I don't know why this is happening but i noticed after I changed my keyboard from
a Logitech MK345 Wireless to a Cooler Master CK720, my FPS suddenly seems to drop when playing CPU intensive games.

The Logitech is a non-RGB keyboard and when I use it my FPS seems higher than when I use the Cooler Master one. Or is just my perception is wrong or maybe my eyes blur or something else?
 
Jun 15, 2024
73
5
35
After i changing my keyboard my FPS seems to drop and idk how to fix it.my previous keyboard is wireless non RGB keyboard which is MK345 logitech and it give me good frame rate compare to my RGB wireless keyboard ck720 cooler master.idk why this is happening please help me .i already like the design of ck720 to play with it
 

tecmo34

Administrator
Moderator
Recommendation, turn off the RGB on new your keyboard to see if that makes a difference in your FPS. RGB can impact your FPS as it is using CPU resources to process the RGB, if your overall system isn't strong enough. If you see similar values as the MK345, this would give you some insight.

I would recommend during doing the brightness of the RGB or make it more of a static color / pattern to limit processing usage of the CPU to improve, it shows a difference.
 
Cooler Master CK720 has a default 1000Hz polling rate.

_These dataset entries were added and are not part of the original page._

(* ===== verification/AccessConcurrency.v ===== *)
(** access-router, [helpers/concurrency.ts]: bounded concurrent maps and FIFO
    admission.

    JavaScript runs one continuation at a time: between two suspensions a worker
    or a caller is a state-changing function, and a schedule, the order in which
    suspended promises settle, drives them.  What a callback answers is fixed per
    item and when it answers is up to the schedule, so quantifying over both
    covers every execution. *)

From S2P Require Import Prelude.

(** * mapWithConcurrencyLimit *)

(** A worker suspended at [await iteratee(items[i], i)], or its settled promise. *)
Inductive Worker (E : Type) := Awaiting (i : nat) | Returned | Rejected (e : E).
Arguments Awaiting {E} i.
Arguments Returned {E}.
Arguments Rejected {E} e.

Record MapState (E B : Type) := mkMap {
  cursor : nat;
  failure : option E;         (** [failed] and [failure] *)
  reported : list E;          (** the calls of [onError] *)
  results : gmap nat B;       (** the committed slots of the array *)
  workers : list (Worker E)
}.
Arguments mkMap {E B}.
Arguments cursor {E B}.
Arguments failure {E B}.
Arguments reported {E B}.
Arguments results {E B}.
Arguments workers {E B}.

Definition workerCount (limit : Z) (n : nat) : nat :=
  Z.to_nat (Z.min (Z.max limit 1) (if (n =? 0)%nat then 1 else Z.of_nat n)).

Section bounded_map.
Context {E B : Type}.
(** What the call for item [i] answers, and whether a failing call throws
  before it returns a promise. *)
Variables (outcome : nat → result E B) (throws : nat → bool).
Variable n : nat.
Implicit Types st : MapState E B.

Definition with_workers st ws : MapState E B :=
mkMap (cursor st) (failure st) (reported st) (results st) ws.

(** The [catch] of a worker. *)
Definition record_failure (e : E) st : MapState E B :=
match failure st with
| None => mkMap (cursor st) (Some e) (reported st ++ [e]) (results st) (workers st)
| Some _ => st
end.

Logitech MK345 appears to be Bluetooth but not the Logitech Unifying type, so polling rate is 50Hz (20ms).

Back in the day, 1000Hz USB polling could by itself cause more than 50% CPU load on a single core, and this was a serious problem because dual-cores were so prevalent then. Nowadays with so many cores you wouldn't expect it to be, but then both the driver and game could be stupidly hardcoded to run on the same core, CPU0 or something. It's still wasteful to select 1000Hz for a keyboard because of the extra and useless idle power consumption. I mean do you even notice the Cooler Master has 20x less latency?

OTOH, PS/2 keyboards don't poll continuously when idle like USB does. They instead send interrupts only when they have some data to send, and can even buffer data if the CPU is too busy to accept it. Think of it as hardware offloading, while USB runs in software so suffers from glitches and pauses if the CPU is ever loaded to 100%.